LA PEÛTE BÊTE


Elle se rattache à une légende de Jean Robinet. Il y a de nombreuses années, les loups et autres fauves s’attaquaient aux habitants, ils venaient les nuits d’hiver hurler jusqu’aux abords du village. Mais des battues étaient organisées et de temps en temps un vieux mâle était abattu. On évitait de sortir après le crépuscule, seul et sans arme.
Un animal plus féroce que ceux connus jusque là venait d’arriver dans la région. Sa voix était une voix inconnue et à l’entendre toute la contrée frissonnait. Le monstre s’attaquait aux animaux, mais surtout aux jeunes femmes et les dévorait après leur avoir fait subir les derniers outrages. On avait peur, on priait St-Didier le patron de la paroisse et St-Georges, qui avait terrassé le dragon, et dont la chapelle au milieu du cimetière domine le village. Mais il fallait vivre quand même et pourvoir aux besoins de la population.
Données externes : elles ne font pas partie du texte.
Lemma index_u8 a : u8 (index a).
Proof. destruct a; split; by vm_compute. Qed.

Lemma wire_u64 a : u64 (wire_of (index a)).
Proof. destruct a; split; by vm_compute. Qed.

Lemma wire_ok a : bytes_ok (value a) -> bytes_ok (wire a).
Proof. intros. unfold wire. auto with net. Qed.

Lemma write_address_law a : bytes_ok (value a) -> writes (write_address (W := W) a) (encode_address a).
Proof.
  intros Ha w. pose proof (index_u8 a). pose proof (wire_u64 a). pose proof (wire_ok a Ha).
  unfold write_address, encode_address. unfold wire in *.
  replace (narrow 8 (index a)) with (index a) by (unfold narrow; rewrite Z.mod_small; [done | width]).
  destruct a; rewrite ?write_bytes_law, write_variable_law, write_byte_law by (done || width);
    by rewrite <- ?app_assoc.
Qed.

Lemma wire_value a : canonical a -> a <> monostate ->
  ztake (size_of (index a) - wire_of (index a)) mapped_prefix ++ wire a = value a /\
  len (wire a) = wire_of (index a).
Proof.
  intros [Hs Hc] Hne. unfold wire. unfold sized in Hs.
  destruct a as [| v | v | v | v | v | v]; try done; cbn [index value] in *.
  - destruct Hc as [Hv _]. pose proof (v4_mapped v Hv) as Hm. change (size_of 1) with 16 in *.
    change (wire_of 1) with 4. change (16 - 4) with 12.
    assert (len (zdrop 12 v) = 4) as Hl by (rewrite len_zdrop; lia).
    rewrite (ztake_ge 4), (ztake_ge 12) by (rewrite ?mapped_prefix_len; lia). by split.
  - change (size_of 2 - wire_of 2) with 0. rewrite ztake_0, zdrop_0, ztake_ge by (by rewrite Hs).
    by split.
  - change (size_of 4 - wire_of 4) with 0. rewrite ztake_0, zdrop_0, ztake_ge by (by rewrite Hs).
    by split.
  - change (size_of 5 - wire_of 5) with 0. rewrite ztake_0, zdrop_0, ztake_ge by (by rewrite Hs).
    by split.
  - change (size_of 6 - wire_of 6) with 0. rewrite ztake_0, zdrop_0, ztake_ge by (by rewrite Hs).
    by split.
Qed.

Lemma read_bytes_reads n d : bytes_ok d -> len d = n -> reads (R := R) (read_bytes n) d d.
Proof. intros Hd <-. by apply read_bytes_law. Qed.

Lemma read_address_of_law a : bytes_ok (value a) -> canonical a -> a <> monostate ->
  reads (R := R) (read_address_of (index a) (wire_of (index a))) (wire a) a.
Proof.
  intros Hok Ha Hne. pose proof (wire_value a Ha Hne) as [Hv Hl].
  unfold read_address_of. rewrite Z.eqb_refl. cbn [negb].
  eapply reads_done; [apply read_bytes_reads; [by apply wire_ok | done] |]. rewrite Hv.
  destruct Ha as [_ Hc]. destruct a; try done; cbn [index value] in *; cbn [Z.eqb Pos.eqb orb andb].
  - destruct Hc as [_ ->]. apply reads_ret.
  - destruct Hc as (-> & -> & ->). apply reads_ret.
  - apply reads_ret.
  - apply reads_ret.
  - rewrite Hc. apply reads_ret.
Qed.

Lemma read_address_law a : bytes_ok (value a) -> canonical a ->
  reads (R := R) read_address (encode_address a) a.
Proof.
  intros Hok Ha. pose proof (index_u8 a). pose proof (wire_u64 a).
  assert (wire_of (index a) <= max_address_bytes) by (destruct a; by vm_compute).
  unfold read_address, encode_address. destruct (decide (a = monostate)) as [-> | Hne].
  - eapply reads_bind; [by apply read_byte_law |].
    eapply reads_done; [apply read_size_law; [width | by vm_compute] |]. cbn [Z.eqb orb].
    intros r k Hr. destruct (skip_bytes_law (R := R) [] ltac:(constructor) r k Hr) as (r' & He & Hp).
    exists r'. split; [| done]. by inversion He.
  - assert (reads (R := R) read_address ([index a] ++ variable (wire_of (index a)) ++ wire a) a) as Hr.
    { eapply reads_bind; [by apply read_byte_law |].
      eapply reads_bind; [by apply read_size_law |].
      pose proof (read_address_of_law a Hok Ha Hne) as Hr. by destruct a, Ha. }
    by destruct a.
Qed.

Definition encode_v2 (item : address_item) : bytes :=
  le_bytes 4 (timestamp item) ++ variable (services item) ++
  encode_address (address item) ++ be_bytes 2 (port item).

Lemma serialize_v2_law item : item_ok item ->
  writes (W := W) (serialize_v2 item) (encode_v2 item).
Proof.
  intros (Ht & Hs & Hp & Ha) w. unfold serialize_v2, encode_v2.
  rewrite write_2_law, write_address_law, write_variable_law, write_4_law by done.
  by rewrite <- !app_assoc.
Qed.

Lemma deserialize_v2_law item : item_ok item -> canonical (address item) ->
  reads (R := R) deserialize_v2 (encode_v2 item) item.
Proof.
  intros (Ht & Hs & Hp & Ha) Hc. unfold deserialize_v2, encode_v2.
  do 2 read_step. eapply reads_bind; [by apply read_address_law |]. read_step.
  destruct item. apply reads_ret.
Qed.

Lemma len_encode_v2 item : canonical (address item) -> len (encode_v2 item) = size_v2 item.
Proof.
  intros Hc. unfold encode_v2, size_v2, variable_size, address_size, encode_address.
  rewrite !len_app, len_le_bytes, len_be_bytes. unfold variable_size.
  destruct (decide (address item = monostate)) as [-> | Hne].
  - rewrite len_app. change (len [0]) with 1. lia.
  - destruct (wire_value _ Hc Hne) as [_ Hw].
    destruct (address item); try done; rewrite !len_app, Hw; change (len [_]) with 1; lia.
Qed.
Pour éviter que les femmes ne continuent à se faire attaquer lorsqu’elles se rendaient à la rivière, les habitants décidèrent de construire une fontaine au milieu du village. La veille de l’inauguration, les filles du lieu se rassemblèrent au lavoir pour rincer gaiement leur dentelles, en vue du bal qui clôturerait la fête.
Soudain le monstre sortit des fourrés en rugissant. La bête était horrible, on s’enferma dans les maisons voisines de la place. Mais les lavandières continuaient leur lavage. Pour elles aucune possibilité de retraite. Une seule la plus jeune, mais aussi la plus belle pensa à prier Dieu, Vierge Sainte, Saint-Didier, Saint Georges. La bête bondit dans la fontaine neuve pour s’y baigner avant d’aborder sa proie. Elle s’apprêtait à sauter sur la jouvencelle lorsqu’un chevalier à l’armure étincelante surgit du ciel.
Il s’interposa la lance au poing et le monstre posté au milieu du bac de la fontaine ouvrit grand la gueule pour cracher des flammes sur l’intrus. Le cavalier prompt comme l’éclair, planta sa lance dans la gueule du monstre. La bête qui avait reconnu Saint-Georges se figea, son corps se changea en pierre et l’eau se mit à couler du morceau de lance qui lui sortait de la gueule. Cette hampe bientôt se transforma en tuyau de plomb et c’est ce tuyau que l’on voit encore aujourd’hui. Saint-Georges était passé comme la foudre avant de retourner vers le ciel.